The vendor acts like nothing’s wrong, just flips his sign to “Cash only” and stirs the vat again,
Maybe it’s always been like this: one life per batch, one soul per sack of sugar, a quiet little trade with the unseen landlord of the carnival’s end.
He looks at you then, really looks, eyes too sharp for a man who’s inhaled this much steam and grease,
And for one strange second you feel the urge to apologize for not being hungrier, for not believing, for not stepping up and offering your teeth to his candy cease.
Around the bend, the holiday overlay shows up like a cheap costume over something old and mean,
String lights shaped like little Santas blinking above horror masks and Halloween green.
They sell peppermint bark next to skull lollipops, snowflake cotton candy over a rubber severed hand,
And somewhere in the speakers, “Jingle Bells” is spliced into a minor key that never really resolves, just floats there, wrong and grand.

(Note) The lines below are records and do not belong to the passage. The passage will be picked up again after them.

Lemma favicon_with_destination_makes_no_icon_witness :
  files (create_favicon Sample.builder 3 Sample.tools
           (Sample.favicon_call (Some "out/") (Some "")) Sample.dir1).2
    !! ["logo_favicon_32.ico"; "w"] = None.
Proof.
  refine (proj2 (favicon_with_destination_makes_no_icon Sample.builder 3
            Sample.tools (Sample.favicon_call (Some "out/") (Some ""))
            (Sample.rows "") Sample.dir1 "out" _ eq_refl _ eq_refl eq_refl _)
          "logo_favicon_32.ico" eq_refl eq_refl).
  - repeat split; eauto.
  - vm_compute. discriminate.
  - intros fs Hfs.
    change (fs !! ["logo_favicon.png"; "w"] = None) in Hfs.
    change ((let d := ["w"] in
             match fs !! ("logo_favicon.png" :: d) with
             | Some _ => (<[["logo_favicon_32.ico"; "w"] := "ico"]> fs, 0%Z)
             | None => (fs, 1%Z)
             end).1 = fs).
    cbv zeta. now rewrite Hfs.
Defined.


(** *** The move step and the directories *)

(** X14: in a call that passes the checks, with a [move_to] that ends in
    a slash and names an existing directory, reached through existing
    directories, and with no directory whose name starts with the base
    name in the working directory or in the destination, the call ends
    without an exception and every file left
    in the working directory after the cleanup whose name starts with the
    base name is in the destination, under the same name and with the
    same text, and (when the destination is not the working directory
    itself) no longer in the working directory; the other files of the
    working directory, every location that is neither such a file nor its
    destination, the directories and the process log are untouched. *)
Theorem slash_destination_moves_products (B : build_tex_file) (G : nat)
    (exec : programs) (a : logo_args) (nodes : list node)
    (background concept text : color) (w : world) (d : string) :
  node_info a = Some nodes -> length nodes = 7 ->
  background_color a = Some background -> concept_color a = Some concept ->
  text_color a = Some text ->
  move_to a = Some (d +:+ "/") ->
  moves_freely (fname a) d w = true ->
  let w1 := products exec a (tex_document B G a nodes background concept text) w in
  let r := create_logo B G exec a w in
  r.1 = Ret tt
  /\ (forall n, legal_name n = true -> startswith n (fname a) = true ->
                is_Some (files w1 !! (n :: here w)) ->
                files r.2 !! (n :: walk (here w) d) = files w1 !! (n :: here w))
  /\ (walk (here w) d <> here w ->
      forall n, legal_name n = true -> startswith n (fname a) = true ->
                files r.2 !! (n :: here w) = None)
  /\ (forall g, startswith g (fname a) = false ->
                files r.2 !! (g :: here w) = files w1 !! (g :: here w))
  /\ (forall k : location,
        (forall n, legal_name n = true -> startswith n (fname a) = true ->
                   k <> n :: here w /\ k <> n :: walk (here w) d) ->
        files r.2 !! k = files w1 !! k)
  /\ dirs r.2 = dirs w /\ procs r.2 = procs w1.
Proof.
  intros Hn Hlen Hb Hc Ht Hd Hclear w1 r. subst r.
  apply moves_freely_clear in Hclear.
  rewrite (create_logo_checked B G exec a nodes background concept text w)
    by assumption.
  fold w1.
  assert (Hclear1 : clear_to_move (fname a) (walk (here w1) d) w1 = true).
  { unfold w1. now rewrite products_here, clear_to_move_products. }
  destruct (relocate_dir_lookup a d w1 Hd Hclear1) as (H1 & H2 & H3 & H4).
  unfold w1 in H2, H3, H4. rewrite products_here in H2, H3, H4.
  fold w1 in H2, H3, H4.
  split; [exact H1|]. split; [exact H2|]. split; [exact H3|].
  split; [|split; [exact H4|]].
  - intros g Hg. apply H4. intros n _ Hp.
    split; intros Heq; assert (g = n) by congruence; congruence.
  - rewrite (relocate_dir a d w1 Hd Hclear1). cbn [snd dirs procs].
    split; [apply products_dirs | reflexivity].
Qed.

Lemma slash_destination_moves_products_witness :
  files (create_logo Sample.builder 3 Sample.tools
           (Sample.logo_call (Some "out/") ["aux"; "log"; "pdf"] (Sample.rows "x"))
           Sample.dir0).2 !! ["logo.png"; "out"; "w"]
  = Some "png".
Proof.
  refine (eq_trans
    (proj1 (proj2 (slash_destination_moves_products Sample.builder 3 Sample.tools
       (Sample.logo_call (Some "out/") ["aux"; "log"; "pdf"] (Sample.rows "x"))
       (Sample.rows "x") Sample.green Sample.green Sample.green Sample.dir0 "out"
       eq_refl eq_refl eq_refl eq_refl eq_refl eq_refl eq_refl))
       "logo.png" eq_refl eq_refl _) _).
  - vm_compute. eauto.
  - vm_compute. reflexivity.
Defined.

A kid drops their candy, stoops to pick it up, comes back with tinsel stuck to their sleeve and a face that looks a little too pale,
Like they glimpsed something under the booth—a pair of hooves, a tail, eyes in the cracks where loose nails fail.
They shake it off, bite down again, sugar stringing across their lips like bright, false stitches,
You whisper to yourself that holidays have always been like this: a party tossed over a graveyard, a celebration held over old ditches.
By the time the announcer’s voice drones out last call, the midway looks tired and full,
Trash cans stuffed with sticky napkins, broken toys, cracked plastic cups, and a surprising amount of red on the asphalt that no one quite names as dull.
Candied apples are mostly gone; the few survivors have soft spots bruising under their glossy shell,
And the popcorn stalls have gone quiet, kettles cooling like drained bells.
The vendor wipes his table with a rag that might once have been white,
Throws the last apple into the vat, watches it drown and resurface coated in sugar and midnight.
He sets it on the rack just for you, even though the lights are half off and the crowd is drifting out in clumps under weak stars and cheap fireworks that fizzle more than they explode,
You walk past him, feel the weight of his stare, and your stomach clenches like it knows this entire night was an invitation you politely declined on the only safe road.
Driving home, the smell of the place clings to you: fried batter, burnt sugar, cold fog,
And underneath, that same old note of something feral—like the breath of a dog that’s been fed on scraps of storms and attrition and fog.
You didn’t buy an apple, not this time, but somehow you can still taste the sugar shell on your tongue,
And you realize the carnival never needed your money; it only needed you to walk through the lights long enough to catalog your fear and decide which kind of sweet poison you’d choose, if you were young.